Input data:
——
(** * Precipitation-delta pipeline: a shallow embedding of [sync.py] and
    [asynk.py], and the properties of their specification.

    The two scripts share most functions verbatim; shared code is embedded
    once, and the places where the variants differ ([get_values] and the
    queue loop of [sync.py], [process] and the [for] loop of [asynk.py])
    are embedded separately. *)

From Stdlib Require Import ZArith Lia Bool Ascii String.
From Stdlib Require Import Strings.Byte.
From Stdlib Require Import Floats.SpecFloat.
From stdpp Require Import base option list gmap strings fin_maps.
——
About this task: From the line that contains "From Stdlib Require Import Strings.Byte." down to the last line above, print each line exactly as it appears.

Solution below:
From Stdlib Require Import Strings.Byte.
From Stdlib Require Import Floats.SpecFloat.
From stdpp Require Import base option list gmap strings fin_maps.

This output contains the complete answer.